I think we'd want the burst nodes to be flagged as DOWN

grondo commented 1 year ago

How can we predict the hostnames we will get given a subset of jobs (e.g., the -N 2 case when there are 4 to select from)

There are two methods

  1. query the hostnames the job was assigned from within the job itself, i.e. in the start.sh script fetch the nodelist with flux getattr hostlist (this is the preferable method IMO)
  2. request specific hostnames with the --requires option: e.g. flux batch -N2 --requires host:flux-sample-[0-1] ...

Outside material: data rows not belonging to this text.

(* ===== verification/Memory.v ===== *)
(** * Conversation memory: latency_lab/memory.py

    The turns of a call, the bounded context given to the model ([context]) and the
    interruptible compaction ([compact_start], [compact_finish]: the two halves of
    [compact] around the awaited summary, between which any operation may run).
    Messages are decoded dictionaries; every message has a role, as all those the
    pipeline stores have.  The Unicode encoder's refusal of lone surrogates is not
    modelled. *)
From stdpp Require Import base list strings.
From Stdlib Require Import ZArith Lia.
From S2P Require Import Prelude Pystr Json JsonText.

(** [(len(json.dumps(v).encode()) + 2) // 3] *)
Definition estimated_tokens (v : json) : Z := (dumps_bytes v + 2) / 3.

Definition messages_json (l : list dict) : json := JArr (map JObj l).

Definition tokens (l : list dict) : Z := estimated_tokens (messages_json l).

#[global] Arguments tokens : simpl never.

(** ** State *)

Record MemoryTurn := mkTurn {
  id : str;
  messages : list dict;
  closed : bool;
  answered : bool;
  interrupted : bool;
  listening_only : bool;
}.

Definition new_turn (i : str) : MemoryTurn := mkTurn i [] false false false false.

Record memory := mkMemory {
  turns : list MemoryTurn;
  summary : dict;
  epoch : Z;
}.

Definition init : memory := mkMemory [] [] 0.

Definition set_turns (l : list MemoryTurn) (m : memory) : memory :=
  mkMemory l (summary m) (epoch m).

(** ** Operations *)

(** Apply [f] to the last turn named [i]; [None] if there is none. *)
Fixpoint update_last (i : str) (f : MemoryTurn → MemoryTurn) (l : list MemoryTurn)
    : option (list MemoryTurn) :=
  match l with
  | [] => None
  | t :: l =>
      match update_last i f l with
      | Some l => Some (t :: l)
      | None => if id t =s i then Some (f t :: l) else None
      end
  end.

(** [turn = self.turn(i)], then the changes [f] to it. *)
Definition with_turn (i : str) (f : MemoryTurn → MemoryTurn) (m : memory) : memory :=
  set_turns (match update_last i f (turns m) with
             | Some l => l
             | None => turns m ++ [f (new_turn i)]
             end) m.

Definition has_role (role : string) (m : dict) : bool := jeq_str m.[lit "role"] (lit role).

Definition user_message (text : str) : dict :=
  [(lit "role", JStr (lit "user")); (lit "content", JStr text)].

Definition user (i text : str) (listening : bool) (m : memory) : memory :=
  with_turn i (λ t,
    if existsb (has_role "user") (messages t) then t
    else mkTurn (id t) (user_message text :: messages t) (closed t) (answered t)
           (interrupted t) listening) m.

(** [reply] has a call id; a missing one is the source's [KeyError]. *)
Definition tool (i : str) (request reply : dict) (m : memory) : exn memory :=
  do! call := jindex (lit "tool_call_id") reply in
  Ok (with_turn i (λ t,
    if existsb (λ x, py_eq x.[lit "tool_call_id"] call) (messages t) then t
    else mkTurn (id t) (messages t ++ [request; reply]) (closed t) (answered t)
           (interrupted t) (listening_only t)) m).

Definition answer_message (text reasoning : str) : dict :=
  [(lit "role", JStr (lit "assistant")); (lit "content", JStr text)] ++
  (if bool_decide (reasoning = []) then [] else [(lit "reasoning_content", JStr reasoning)]).

Definition answer (i text reasoning : str) (m : memory) : memory :=
  with_turn i (λ t,
    if answered t then t
    else mkTurn (id t) (messages t ++ [answer_message text reasoning]) (closed t) true
           (interrupted t) (listening_only t)) m.

Definition interrupted_note : str :=
  [10] ++ lit "[Response interrupted; the caller may not have heard it in full.]".

(** [message["content"] += note] *)
Definition append_content (note : str) (x : dict) : dict :=
  match x.[lit "content"] with
  | JStr c => dset (lit "content") (JStr (c ++ note)) x
  | _ => x
  end.

Fixpoint change_last {A} (f : A → A) (l : list A) : list A :=
  match l with
  | [] => []
  | [x] => [f x]
  | x :: l => x :: change_last f l
  end.

Definition finish_turn (was_interrupted : bool) (t : MemoryTurn) : MemoryTurn :=
  if was_interrupted && negb (interrupted t) then
    mkTurn (id t)
      (if answered t then change_last (append_content interrupted_note) (messages t)
       else messages t) true (answered t) true (listening_only t)
  else mkTurn (id t) (messages t) true (answered t) (interrupted t) (listening_only t).

(** The first turn named [i], if any. *)
Fixpoint update_first (i : str) (f : MemoryTurn → MemoryTurn) (l : list MemoryTurn)
    : list MemoryTurn :=
  match l with
  | [] => []
  | t :: l => if id t =s i then f t :: l else t :: update_first i f l
  end.

Definition finish (i : str) (was_interrupted : bool) (m : memory) : memory :=
  set_turns (update_first i (finish_turn was_interrupted) (turns m)) m.

Definition clear (m : memory) : memory := mkMemory [] [] (epoch m + 1).

(** ** Groups *)

(** A turn that completes an exchange. *)
Definition completes (t : MemoryTurn) : bool :=
  closed t && (listening_only t || (answered t && negb (interrupted t))).

Fixpoint groups_from (pending : list MemoryTurn) (l : list MemoryTurn) : list (list MemoryTurn) :=
  match l with
  | [] => match pending with [] => [] | _ => [pending] end
  | t :: l =>
      if completes t then (pending ++ [t]) :: groups_from [] l
      else groups_from (pending ++ [t]) l
  end.
(* ===== verification/Engagement.v ===== *)
(** * Contextual speech: latency_lab/engagement.py

    [Engagement] decides when the agent may speak in a gap, checks in on a silent
    caller, ends a call nobody answers, and runs slow tools without ever sending one
    twice.  It is a machine (Prelude.v) whose events are its methods and the runs of
    its tasks between two [await]s; [_play_engagement] of latency_lab/pipeline.py,
    which releases the audio, is part of it.  The rest of the pipeline is [view], which
    the event [SetView] changes at will.  Times are integers of one clock unit,
    [second] of which make a second; trace records are not modelled. *)
From stdpp Require Import base list gmap strings.
From Stdlib Require Import ZArith Lia.
From S2P Require Import Prelude Pystr Json JsonText Banking Speech.

(** ** Data *)

Record engagement_config := mkEngagementConfig {
  engagement_enabled : bool;
  engagement_ack_seconds : Z;
  engagement_tool_seconds : Z;
  engagement_idle_seconds : Z;
  engagement_max_tool_updates : Z;
  engagement_max_idle_updates : Z;
  inactivity_pilot_enabled : bool;
  inactivity_pilot_close_seconds : Z;
}.

(** A tool's outcome: a decoded reply, or a [ToolResult] with its fields. *)
Inductive tool_result : Type :=
| DictResult (d : dict)
| DataResult (d : dict).

Inductive task_state : Type :=
| Running
| Finished (outcome : exn tool_result).

Record Operation := mkOperation {
  op_call : tool_call;
  op_attempt : nat;
  op_task : task_state;
  op_result : option tool_result;
  op_delivered : bool;
  op_considered : option Z;
  op_cancelled : bool; (** the task's cancellation is requested *)
  op_external : bool; (** the task is the pipeline's own *)
}.

Inductive quiet_preference : Type := QNone | QUntilUser | QUntilResult.

#[export] Instance quiet_eq_dec : EqDecision quiet_preference.
Proof. solve_decision. Defined.

Inductive speech_reason : Type := ToolStarted | ToolWait | ToolCompleted | Idle | IdleClose.

#[export] Instance reason_eq_dec : EqDecision speech_reason.
Proof. solve_decision. Defined.

(** [reason.startswith("tool_")] *)
Definition tool_reason (r : speech_reason) : bool :=
  match r with ToolStarted | ToolWait | ToolCompleted => true | _ => false end.

Record attempt_flags := mkAttempt {
  authorized : bool;
  cancelled : bool;
}.

(** What the engagement reads of the pipeline. *)
Record view := mkView {
  attempt : option nat;
  attempts : nat → attempt_flags;
  pstate : str;
  speech_candidate_active : bool;
  speech_lock : bool;
  pending_action : bool;
  prepared : bool;
  inflight_tools : bool;
  call_ending : bool;
  has_turns : bool;
  agent_language : str;
}.

(** What follows [_play_engagement]. *)
Inductive after_play : Type := AfterDecision | AfterFallback | AfterClose.

Record play := mkPlay {
  play_reason : speech_reason;
  play_asked : option nat;
  play_revision : Z;
  play_text : str;
  play_rate : Z;
  play_after : after_play;
  play_attempt : nat;
  play_sent : bool;
}.

(** The suspension points of the decision task, and its end. *)
Inductive decision_frame : Type :=
| DecisionDone
| Created (r : speech_reason) (a : option nat)
| Thinking (r : speech_reason) (a : option nat) (rev : Z) (msgs : nat)
| Speaking (r : speech_reason) (a : option nat) (rev : Z) (text : str)
| FallingBack (r : speech_reason) (rev : Z) (text : str)
| CloseCreated
| CloseSpeaking (rev : Z) (text : str)
| HangingUp (rev : Z)
| PlayLock (p : play) (chunks : list (list Z))
| PlaySend (p : play) (sent : list Z) (chunks : list (list Z))
| PlayTail (p : play).

(** The suspension points of [run_tool] and of its task. *)
Inductive run_frame : Type :=
| Direct (call : tool_call)
| TaskCreated (ref : nat)
| TaskInvoked (ref : nat)
| Waiting (ref : nat) (a : nat)
| Gathering (ref : nat) (a : nat) (r : tool_result).

Record engagement := mkEngagement {
  closed : bool;
  revision : Z;
  quiet : quiet_preference;
  new_messages : list str;
  operation : option nat;
  ops : gmap nat Operation;
  decision : option decision_frame;
  decision_cancelled : bool;
  playing : bool;
  emitting : bool;
  audio_until : Z;
  next_check : Z;
  tool_checks : Z;
  idle_checks : Z;
  idle_close_at : option Z;
  last_updates : list str;
  now : Z;
  pipe : view;
  runs : gmap nat run_frame;
  next_ref : nat;
  next_run : nat;
  next_attempt : nat;
}.
Lemma kept_transfer reason p s o :
  at_ (AcquireStart (ThenTransfer reason p)) s o → kept i es (transfer_started reason p s) o.
Proof.
  intros H. pose proof (at_local _ _ _ H) as Hloc. destruct (at_locked _ _ _ H) as (_ & Tw & _).
  specialize (Tw eq_refl). unfold transfer_started. destruct (_ || _) eqn:Es.
  { eapply kept_end; [exact H|by split|constructor|..]; simpl; rewrite ?andb_true_r, ?andb_false_r; done. }
  apply orb_false_iff in Es as [Es _]. apply str_eqb_false in Es.
  eapply kept_request; [exact H|by split|done|done| | |done|done|by right].
  - by unfold lock_step.
  - destruct Hloc as [Hr _ _ _ _ _ _ _ _ _]. by destruct i as [|[|[|?]]].
Qed.

Lemma kept_then a s o : at_ (AcquireStart a) s o → kept i es (then_ a s) o.
Proof.
  intros H. destruct a as [|m|reason p]; [|by apply kept_add_message|by apply kept_transfer].
  eapply kept_end; [exact H|by split|constructor|..]; by rewrite andb_true_r.
Qed.
(** C15: a list is only mailed where the caller may send it.  Whatever was submitted went to
    the recipient of a prepared e-mail that [send] then accepted, while the call's contact
    still was the one it was prepared for; when the recipient is not the contact's own
    address, the caller named it in a [prepare], it looks like an address, and [send] was
    told that the caller had confirmed it. *)
Theorem mail_recipient_authorised d es s o hash r payload :
  run step (mkEmail None None [] d) es = Some (s, o) → SubmitMail hash r payload ∈ o →
  ∃ p, authorised d es p ∧ r = prepared_recipient p ∧ hash = search_hash p.
Proof.
  intros Hr Hin.
  assert (mail_inv d es s o) as [_ _ _ Ho]; [|by eapply Ho].
  clear Hin. revert es s o Hr. apply (run_hist_inv step (mail_inv d)).
  - split; try done. intros *. by intros ?%not_elem_of_nil.
  - intros. by eapply mail_inv_step.
Qed.
End email.

(** ** The contacts *)

Lemma find_upsert_eq business phone email name l :
  find_contact business phone (upsert_contact business phone email name l)
  = Some (match find_contact business phone l with
          | Some c => mkContact business phone (if email =s [] then contact_email c else email) true
                        (default (contact_name c) name)
          | None => mkContact business phone email true (default [] name)
          end).
Proof.
  induction l as [|c l IH]; simpl; [by rewrite !str_eqb_refl|].
  destruct (_ && _) eqn:E; simpl; [by rewrite !str_eqb_refl|]. by rewrite E.
Qed.
Definition participant_identity (fallback : str) (p : participant) : exn (option caller_identity) :=
  let metadata_raw := py_strip (p_metadata p) in
  do! payload := (if metadata_raw =s [] then Ok None else metadata_object metadata_raw) in
  match payload ≫= metadata_identity fallback with
  | Some i => Ok (Some i)
  | None => Ok (name_identity fallback (p_identity p) (default [] payload))
  end.

Fixpoint first_identity (fallback : str) (l : list participant) : exn caller_identity :=
  match l with
  | [] => Ok (nobody fallback)
  | p :: l =>
      do! i := participant_identity fallback p in
      match i with Some i => Ok i | None => first_identity fallback l end
  end.

(** The identity that the room's name carries. *)
Definition room_identity (fallback room_name : str) : option caller_identity :=
  let '(email, room_business, room_agent, room_agent_name, room_user_name) :=
    _web_room_context_from_name room_name in
  let email := if email =s [] then _email_from_room_name room_name else email in
  if negb (email =s []) then
    Some (mkIdentity email true (or_fallback room_business fallback) room_agent room_agent_name room_user_name [] [])
  else
    let phone := _phone_from_room_name room_name in
    if phone =s [] then None else Some (mkIdentity phone false fallback [] [] [] [] []).

Definition _participant_identity_from_ctx (configured_business : str) (ctx : job_context) : exn caller_identity :=
  let fallback := _normalize_business_id configured_business in
  match room_identity fallback (_room_name_from_ctx ctx) with
  | Some i => Ok i
  | None => first_identity fallback (participants ctx)
  end.

(** ** Properties *)

Lemma filter_all (p : Z → bool) l : forallb p l = true → List.filter p l = l.
Proof. induction l as [|x l IH]; [done|]. simpl. rewrite andb_true_iff. intros [-> ?]. by rewrite IH. Qed.

Lemma plus_digits_normal ds :
  ds ≠ [] → forallb is_digit ds = true → _normalize_end_user_id (lit "+" ++ ds) = lit "+" ++ ds.
Proof.
  intros Hne Hds. unfold _normalize_end_user_id.
  assert (∀ c, c ∈ ds → is_digit c = true) as Hd
    by (intros c Hc; by apply (proj1 (List.forallb_forall _ _) Hds), list_elem_of_In).
  assert (py_strip (lit "+" ++ ds) = lit "+" ++ ds) as ->.
  { apply strip_by_free, Forall_cons. split; [done|]. apply Forall_forall. intros c Hc.
    by apply is_digit_not_space, Hd. }
  assert (has_char 64 (lit "+" ++ ds) = false) as ->.
  { apply not_true_is_false. unfold has_char. rewrite List.existsb_exists. intros (c & Hc & Hc64).
    apply Z.eqb_eq in Hc64 as <-. destruct Hc as [Hc|Hc]; [done|]. apply list_elem_of_In, Hd in Hc. done. }
  assert (List.filter is_digit (lit "+" ++ ds) = ds) as ->.
  { change (lit "+" ++ ds) with (43 :: ds). cbn [List.filter]. by apply filter_all. }
  by rewrite (proj2 (str_eqb_false ds [])).
Qed.
Definition lookup_verb : list str → list (list str) :=
  one_of ["check"; "confirm"; "verify"; "look that up"; "look this up"; "look it up"; "look up";
          "search"; "consult"; "find out"]%string.

Definition then_do (p q : list str → list (list str)) (ws : list str) : list (list str) := p ws ≫= q.

Definition matches_at (p : list str → list (list str)) (ws : list str) : bool :=
  negb (bool_decide (p ws = [])).

(** [.{0,n}]: within [n] characters a word is reached ([gap] counts those skipped so far,
    the blank before a word included). *)
Fixpoint within (n gap : Z) (p : list str → list (list str)) (ws : list str) : list (list str) :=
  match ws with
  | [] => []
  | w :: r =>
      if gap + 1 <=? n then p ws ++ within n (gap + 1 + slen w) p r else []
  end.

Definition hold_patterns : list (list str → list (list str)) :=
  [then_do (one_of ["let me"; "allow me to"]%string) (then_do maybe_adverb lookup_verb);
   then_do (one_of ["i will"; "i ll"; "i need to"; "i must"; "i am going to"; "i want to"; "i would like to"]%string)
     (then_do maybe_adverb lookup_verb);
   then_do (one_of ["i would be happy to"; "i would be glad to"; "i d be happy to"; "i d be glad to"]%string) lookup_verb;
   then_do (words "while i") (then_do maybe_adverb lookup_verb);
   then_do (one_of ["may i"; "can i"; "could i"]%string) (then_do maybe_adverb lookup_verb);
   then_do (one_of ["may i"; "can i"; "could i"]%string)
     (then_do (within 40 0 (one_of ["moment"; "second"; "minute"]%string)) (within 50 0 lookup_verb))].

Fixpoint search_words (p : list str → list (list str)) (ws : list str) : bool :=
  matches_at p ws || match ws with [] => false | _ :: r => search_words p r end.

Section agentic.
Context (word : Z → bool).

(** [re.sub(r"\b<from>\b", to, s)]; [before] tells whether a word character precedes. *)
Fixpoint replace_word (from to : str) (skip : nat) (before : bool) (s : str) : str :=
  match s with
  | [] => []
  | c :: r =>
      match skip with
      | S skip => replace_word from to skip (word c) r
      | O =>
          if starts_with from s && negb before
             && (match drop (length from) s with d :: _ => negb (word d) | [] => true end)
          then to ++ replace_word from to (length from - 1) (word c) r
          else c :: replace_word from to 0 (word c) r
      end
  end.

Definition normalized_answer (answer : str) : str :=
  let n := replace_char 8217 [39] (py_lower answer) in
  let n := replace_word (lit "i'll") (lit "i will") 0 false n in
  let n := replace_word (lit "i'd") (lit "i would") 0 false n in
  let n := replace_word (lit "i'm") (lit "i am") 0 false n in
  let n := map (λ c, if (97 <=? c) && (c <=? 122) || (48 <=? c) && (c <=? 57) || (c =? 39) || (c =? 32)
                     then c else 32) n in
  collapse_ws (List.filter (λ c, negb (c =? 39)) n).

Definition requests_knowledge_lookup (answer : str) : bool :=
  let n := normalized_answer answer in
  (n =s lit "let me check that for you") || existsb (λ p, search_words p (py_split n)) hold_patterns.
End agentic.

(** ** The runtime context *)

Record AgentRuntimeContext := mkRuntime {
  rt_business_id : str;
  rt_agent_id : str;
  rt_name : str;
  rt_end_user_id : str;
  instructions : str;
  knowledge_base_ids : list str;
  rt_tools : list dict;
  loaded : bool;
  tts_language_hint : str;
  tts_voice_id : str;
  outbound_enabled : bool;
  outbound_instructions : str;
  outbound_context_fields : list dict;
}.

(** What the banking tools read of it. *)
Definition bank_context (c : AgentRuntimeContext) : agent_context :=
  mkContext (rt_tools c) (rt_agent_id c) (rt_business_id c) (rt_end_user_id c).

Definition scoped (r : RoomAgentContext) : AgentRuntimeContext :=
  mkRuntime (room_business_id r) (room_agent_id r) (configured_name r) (room_end_user_id r)
    [] [] [] false [] [] false [] [].

Definition dicts_of (l : list json) : list dict :=
  omap (λ v, match v with JObj d => Some d | _ => None end) l.

(** The context read from the service's answer; only the loop over the outbound fields can
    raise. *)
Definition read_runtime (room : RoomAgentContext) (payload : dict) : exn AgentRuntimeContext :=
  do! fields := py_iter (jor payload.[lit "outbound_context_fields"] (JArr [])) in
  let ids := match payload.[lit "knowledge_base_ids"] with JArr l => l | _ => [] end in
  let tools := match payload.[lit "tools"] with JArr l => l | _ => [] end in
  Ok (mkRuntime (room_business_id room) (room_agent_id room)
        (str_strip (jor payload.[lit "name"] (JStr (configured_name room)))) (room_end_user_id room)
        (str_strip payload.[lit "instructions"])
        (List.filter (λ i, negb (i =s [])) (map (λ v, py_strip (py_str v)) ids)) (dicts_of tools) true
        (str_strip payload.[lit "tts_language_hint"]) (str_strip payload.[lit "tts_voice_id"])
        (is_true payload.[lit "outbound_enabled"]) (str_strip payload.[lit "outbound_instructions"])
        (dicts_of fields)).

(** The exceptions of the request that leave the call with the unloaded context. *)
Definition config_handled (e : pyexc) : bool :=
  match e with HttpError | TimeoutError | ValueError _ | RuntimeError _ => true | _ => false end.

Record http_request := mkRequest { request_url : str; request_headers : dict }.

(** The request made, if any, and the context. *)
Definition load_agent_runtime_context (base_url service_token client_id room_name : str)
    (routing_context : option RoomAgentContext) (get : http_request → exn (Z * json))
    : option http_request * exn AgentRuntimeContext :=
  let room := match routing_context with Some r => r | None => room_agent_context room_name end in
  let base := scoped room in
  if (room_business_id room =s []) || (room_agent_id room =s []) then (None, Ok base)
  else if (base_url =s []) || (service_token =s []) then (None, Ok base)
  else
    let request := mkRequest (base_url ++ lit "/v1/agents/internal/agents/" ++ room_agent_id room ++ lit "/runtime-config")
      [(lit "X-Service-Token", JStr service_token); (lit "X-Service-Name", JStr client_id);
       (lit "X-Business-ID", JStr (room_business_id room))] in
    (Some request,
     match get request with
     | Raise e => if config_handled e then Ok base else Raise e
     | Ok (code, JObj payload) => if 400 <=? code then Ok base else read_runtime room payload
     | Ok (code, _) => Ok base
     end).

(** ** Prompts *)

Definition ticket_and_mail : list str := [lit "create_ticket"; lit "send_email"; lit "email_provider_results"].

Section prompts.
Context (netloc_ok : str → bool) (check_schema : json → bool) (c : AgentRuntimeContext).

Definition tool_names : list str := map (λ t : dict, str_strip t.[lit "name"]) (rt_tools c).

(** The union of two sets, sorted. *)
Definition supported_actions (banking : list (str * dict)) : list str :=
  let configured := List.filter (λ n, in_strs n tool_names) ticket_and_mail in
  py_sorted (configured ++ List.filter (λ n, negb (in_strs n configured)) (dkeys banking)).

Definition _capability_rules : exn str :=
  do! banking := bank_records netloc_ok check_schema (bank_context c) in
  let supported := supported_actions banking in
  Ok (py_join NL
    ([lit "- Keep the spoken answer to one or two short sentences unless the caller asks for more detail."]
     ++ (match supported with
         | [] => [lit "- No action tool is enabled. Do not claim to have sent, created, changed, transferred, or completed anything."]
         | _ => [lit "- Configured action tools: " ++ py_join (lit ", ") supported ++ lit ".";
                 lit "- When the caller requests one of those actions, call the matching function. Banking reads and previews run after the final caller transcript and follow the application's session voice-verification policy. Tickets, generic send_email and prepared transaction execution require a separate confirmation turn. For email_provider_results, a committed request is sufficient to send the hospital list to the verified caller's saved email. If the caller explicitly asks for another address, pass only the address they stated; the application reads it back and requires a separate clear confirmation before sending there.";
                 lit "- Never claim an action succeeded before its function result confirms success."]
         end)
     ++ (if in_strs (lit "end_call") tool_names
         then [lit "- end_call is enabled for this live call. Use it only after the caller explicitly says goodbye, asks to end or hang up, says there is nothing else, or otherwise clearly finishes the conversation.";
               lit "- A simple thank-you is not enough by itself. Never end the call while the caller is speaking or while an answer or action is incomplete.";
               lit "- Call end_call with no arguments. The application will wait for the committed closing turn, speak one short goodbye, drain playback, and then hang up."]
         else [lit "- end_call is not enabled. Do not claim that you can hang up the call."])
     ++ [lit "- Only the configured tools are available. A prepared preview is not a completed transaction; report the returned execution status honestly."])).

(** [self.instructions.strip() or fallback] *)
Definition own_prompt (fallback : str) : str :=
  let p := py_strip (instructions c) in if p =s [] then fallback else p.

Definition base_prompt (fallback : str) : exn str :=
  if loaded c then
    do! rules := _capability_rules in
    Ok (own_prompt fallback ++ NL ++ NL ++ lit "Current RVC capability boundary:" ++ NL ++ rules)
  else Ok (own_prompt fallback).

Definition system_prompt (fallback : str) : exn str :=
  if loaded c then
    do! rules := _capability_rules in
    Ok (own_prompt fallback ++ NL ++ NL ++ lit "CRITICAL RVC KNOWLEDGE ROUTING RULE — follow this before answering:" ++ NL ++ lit "1. Answer greetings, small talk, acknowledgements, whether you can hear the caller, and facts explicitly written in this prompt directly." ++ NL
        ++ (match knowledge_base_ids c with
            | [] => lit "2. No business knowledge is attached. Never promise to check it; be transparent when a business-specific fact cannot be verified." ++ NL
            | _ => lit "2. For any bank-specific code, product, policy, fee, rate, eligibility rule, requirement, contact detail, procedure, or service detail that is not explicitly written in this prompt, do not answer from memory, inference, or general banking knowledge. Prefer this exact lookup acknowledgement: " ++ KNOWLEDGE_ACKNOWLEDGEMENT ++ NL ++ lit "3. A natural variation is allowed only if it is a brief first-person hold message that explicitly says you will check, confirm, verify, or look up the missing fact. Do not include an answer and never tell the caller to perform the check. Use a lookup acknowledgement only for case 2. The application will perform the read-only lookup after the caller's turn is final, then give you the retrieved facts for a follow-up answer. For example, a greeting or 'Can you hear me?' must be answered directly, while a question about an unstated USSD sub-code requires the exact lookup sentence." ++ NL
            end)
        ++ NL ++ rules)
  else Ok (own_prompt fallback).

How can we allow the "mock" jobs to be scheduled (but not attempted to be run) without the test flag (it throws up on me, see below)

You can't schedule a job without it attempting to be run (or simulated to be run as with the mock execution). Or do you mean submit a job and have it stay in the SCHED state (i.e. pending) while the burst nodes are down?

Since the burst nodes show as available, I'm guessing you are still using the monitor-force-up option when the resource module is reloaded. Try removing that option and your jobs submitted to the offline queue should be accepted to the queue but not scheduled.

vsoch commented 1 year ago

@grondo the flux getattr hostlist worked great! I can ask for fewer nodes, and then get the listing exactly to put into the config. Absolutely spot on.

Since the burst nodes show as available, I'm guessing you are still using the monitor-force-up option when the resource module is reloaded. Try removing that option and your jobs submitted to the offline queue should be accepted to the queue but not scheduled.

Hmm could this be a bug? I definitely removed that monitor-force-up e.g., see here but it says they are up but an :x: is next to avail:

     STATE QUEUE      NNODES   NCORES    NGPUS NODELIST
      free online          3        9        0 flux-sample-[1-3]
      free offline       100    10300        0 burst[0-99]
 allocated                 0        0        0 
      down                 0        0        0 
0 flux-sample-1: full
├─ 1 flux-sample-2: full
└─ 2 flux-sample-3: full
     STATE UP NNODES NODELIST
     avail  ✔      3 flux-sample-[1-3]
    avail*  ✗    100 burst[0-99]

Could it be the flag --setattr=exec.test.run_duration=1ms is still having them fake being up? If I remove it, however, I get that error shown above, e.g., a bunch of these:

Jun 28 18:22:27.869159 job-exec.err[0]: ƒ2eExs1q: exec_kill: any (rank 4294967295): No such file or directory
ƒ2c4wv4X: exception: type=exec note=lost contact with job shell on broker (null) (rank 97)

And the nodes are still not in the DOWN state.

You can't schedule a job without it attempting to be run (or simulated to be run as with the mock execution). Or do you mean submit a job and have it stay in the SCHED state (i.e. pending) while the burst nodes are down?

Yes that's exactly what we want! For bursting, we will have these potential nodes defined, and in the same way we add faux nodes to a starting broker (and can schedule a job that doesn't have current resources but doesn't fail) we want to be able to pass that on to a child broker (as in this use case).

grondo commented 1 year ago

Oh, do you have the latest flux-sched? The bug where all ranks but 0 were marked up when running an instance size that didn't match the fake resource count was only merged yesterday.

Could it be the flag --setattr=exec.test.run_duration=1ms

No, that attribute has nothing to do with scheduling, it just enables the mock execution implementation, which simulates a job being executed but doesn't run any job shells.

vsoch commented 1 year ago

Oh, do you have the latest flux-sched? The bug where all ranks but 0 were marked up when running an instance size that didn't match the fake resource count was only merged yesterday.

Oup, probably not! I will rebuild my base container and try with it.